## INSTRUCTIONS TO FOLLOW
All lines of the entries with "split" in them must be listed.

## RECORDS FOR THE EXERCISE

Lemma tidy__setValue x : pres tidy (_setValue EmptyValue UnsupportedValue x).
Proof. unfold _setValue. tidy_auto. Qed.

#[local] Hint Resolve tidy__setValue : tidy.

Lemma tidy_value x : pres tidy (value EmptyValue UnsupportedValue x).
Proof. unfold value. tidy_auto. Qed.

#[local] Hint Resolve tidy_value : tidy.

Lemma tidy_initialValue : pres tidy (initialValue EmptyValue UnsupportedValue).
Proof. unfold initialValue, isInEditMode. tidy_auto. Qed.

#[local] Hint Resolve tidy_initialValue : tidy.

Lemma tidy_isEmpty : pres tidy (isEmpty EmptyValue UnsupportedValue).
Proof. unfold isEmpty. tidy_auto. Qed.

#[local] Hint Resolve tidy_isEmpty : tidy.

Lemma tidy_startEditing : pres tidy (startEditing EmptyValue UnsupportedValue).
Proof.
  intros st Ht. unfold startEditing. rewrite exec_isInEditMode_bind.
  destruct (_isInEditMode (this st)) eqn:Hmode; [by rewrite exec_ret|].
  change (tidy (exec
    (bind (modify (on_this (set__initialValue
                              (as_data (of_data (_value (this st)))))))
       (λ _, bind (modify (on_this (set__isInEditMode true)))
       (λ _, bind (modify (on_dom (set_children [ValueNode])))
       (λ _, draw [Ev_afterstartediting])))) st)).
  js_run. apply pres_at; [apply tidy_draw|].
  destruct Ht as [H1 H2]. by split.
Qed.

#[local] Hint Resolve tidy_startEditing : tidy.

Lemma tidy__setDisabled b : pres tidy (_setDisabled b).
Proof. unfold _setDisabled. tidy_auto. Qed.

#[local] Hint Resolve tidy__setDisabled : tidy.

Lemma tidy__parseValue : pres tidy _parseValue.
Proof. unfold _parseValue, _trigger, clearTimeout. tidy_auto. Qed.

#[local] Hint Resolve tidy__parseValue : tidy.

Lemma tidy__updateValue_done pv : pres tidy (_updateValue_done pv).
Proof. unfold _updateValue_done. tidy_auto. Qed.

#[local] Hint Resolve tidy__updateValue_done : tidy.

Lemma tidy__updateValue_fail m : pres tidy (_updateValue_fail m).
Proof. unfold _updateValue_fail. tidy_auto. Qed.

#[local] Hint Resolve tidy__updateValue_fail : tidy.

Lemma tidy__updateValue : pres tidy _updateValue.
Proof. unfold _updateValue. tidy_auto. Qed.

#[local] Hint Resolve tidy__updateValue : tidy.

Lemma tidy_timer_expired id : pres tidy (timer_expired id).
Proof.
  unfold timer_expired, clearTimeout.
  apply pres_bind; [apply pres_get|intros st0].
  case_match; [|apply pres_ret].
  apply pres_bind; [tidy_auto|intros _].
  apply pres_bind; [|intros _; tidy_auto].
  case_match; [|apply pres_ret].
  apply pres_when, pres_modify, tidy_on_expert; [done|].
  by intros e (? & ? & ? & ? & ?).
Qed.

#[local] Hint Resolve tidy_timer_expired : tidy.

Lemma tidy_settle d m : pres tidy m → pres tidy (settle d m).
Proof. intros H. destruct d; simpl; tidy_auto. Qed.

#[local] Hint Resolve tidy_settle : tidy.

Lemma tidy_parser_done id pv : pres tidy (parser_done id pv).
Proof. unfold parser_done, _trigger. tidy_auto. Qed.

#[local] Hint Resolve tidy_parser_done : tidy.

Lemma tidy_parser_fail id m : pres tidy (parser_fail id m).
Proof. unfold parser_fail, _trigger. tidy_auto. Qed.

#[local] Hint Resolve tidy_parser_fail : tidy.

Lemma tidy_format_resolved c fv : pres tidy (format_resolved c fv).
Proof. unfold format_resolved. tidy_auto. Qed.

#[local] Hint Resolve tidy_format_resolved : tidy.

Lemma tidy_format_rejected c m : pres tidy (format_rejected c m).
Proof. unfold format_rejected. tidy_auto. Qed.

#[local] Hint Resolve tidy_format_rejected : tidy.

Lemma tidy_format_always c : pres tidy (format_always c).
Proof. unfold format_always, _trigger. tidy_auto. Qed.

#[local] Hint Resolve tidy_format_always : tidy.

Lemma tidy_formatter_done id fv echo : pres tidy (formatter_done id fv echo).
Proof. unfold formatter_done. tidy_auto. Qed.

#[local] Hint Resolve tidy_formatter_done : tidy.

Lemma tidy_formatter_fail id m : pres tidy (formatter_fail id m).
Proof. unfold formatter_fail. tidy_auto. Qed.

#[local] Hint Resolve tidy_formatter_fail : tidy.

Lemma tidy_viewNotifier_change : pres tidy viewNotifier_change.
Proof. unfold viewNotifier_change, getTextValue, _trigger. tidy_auto. Qed.

#[local] Hint Resolve tidy_viewNotifier_change : tidy.

Lemma tidy_expert_edited raw c : pres tidy (expert_edited raw c).
Proof.
  unfold expert_edited. apply pres_bind; [apply pres_get|intros st0].
  apply pres_bind; [|intros _; tidy_auto].
  repeat case_match; try apply pres_ret.
  apply pres_modify, tidy_on_expert; [done|].
  by intros e (? & ? & ? & ? & ?).
Qed.

#[local] Hint Resolve tidy_expert_edited : tidy.

Lemma tidy__initValue v : pres tidy (_initValue EmptyValue UnsupportedValue v).
Proof. unfold _initValue. tidy_auto. Qed.

#[local] Hint Resolve tidy__initValue : tidy.

Lemma tidy__create : pres tidy (_create EmptyValue UnsupportedValue).
Proof. unfold _create. tidy_auto. Qed.

#[local] Hint Resolve tidy__create : tidy.


(** [stopEditing] needs the experts to be well-formed as well, so that the
    expert can be destroyed. *)
Lemma stopEditing_tidy dropValue st :
  wf st → tidy st →
  tidy (exec (stopEditing EmptyValue UnsupportedValue dropValue) st).
Proof.
  intros Hwf Ht. unfold stopEditing. rewrite exec_isInEditMode_bind.
  destruct (_isInEditMode (this st)) eqn:Hmode; simpl negb; cbv iota;
    [|by rewrite exec_ret].
  rewrite exec_bind.
  assert (Hpre : pres wf (when dropValue
            (bind (initialValue EmptyValue UnsupportedValue)
               (λ initial, bind (value EmptyValue UnsupportedValue initial)
                             (λ _, ret ()))))) by pres_auto.
  assert (Hpre' : pres tidy (when dropValue
            (bind (initialValue EmptyValue UnsupportedValue)
               (λ initial, bind (value EmptyValue UnsupportedValue initial)
                             (λ _, ret ()))))) by tidy_auto.
  specialize (Hpre st Hwf). specialize (Hpre' st Ht).
  unfold exec in Hpre, Hpre'.
  destruct (when dropValue _ st) as [[[]|err] s0]; simpl in Hpre, Hpre';
    [|done].
  clear st Hwf Ht Hmode. destruct Hpre as (_ & _ & HJ & _).
  destruct Hpre' as [H1 H2].
  js_run.
  set (s1 := on_this (set___lastValueCharacteristics None)
               (on_this (set__isInEditMode false)
                  (on_this (set__initialValue None) s0))).
  assert (HJ1 : experts_ok s1) by (split; apply HJ).
  assert (H11 : experts_tidy s1) by done.
  destruct (_expert (this s1)) as [r|] eqn:Hr.
  - destruct (_destroyExpert_cases s1 H11)
      as [[err Hthrow]|(r' & e' & w & Hr' & Hrun & He')].
    { destruct (_destroyExpert_spec s1 r HJ1 Hr) as (? & ? & Hrun & _).
      congruence. }
    rewrite exec_bind. simpl. rewrite Hrun. js_run.
    apply pres_at; [apply tidy_draw|]. split.
    + intros r0 e0. simpl. rewrite lookup_insert.
      case_decide; [by intros [= <-]|]. intros He0.
      specialize (H1 r0 e0 He0). case_bool_decide as Hc; [|done].
      simpl in Hr'. congruence.
    + done.
  - simpl. js_run. apply pres_at; [apply tidy_draw|]. split; [|done].
    intros r0 e0 He0. specialize (H1 r0 e0 He0). simpl in *.
    by rewrite Hr in *.
Qed.

Lemma tidy_handle i st :
  wf st → tidy st → tidy (exec (handle EmptyValue UnsupportedValue i) st).
Proof.
  intros Hwf Ht. destruct i; simpl handle;
    try (by apply stopEditing_tidy);
    (apply pres_at; [|done]); unfold disable, enable; tidy_auto.
Qed.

## ANSWER SECTION
  destruct Ht as [H1 H2]. by split.
  assert (HJ1 : experts_ok s1) by (split; apply HJ).
    apply pres_at; [apply tidy_draw|]. split.
  - simpl. js_run. apply pres_at; [apply tidy_draw|]. split; [|done].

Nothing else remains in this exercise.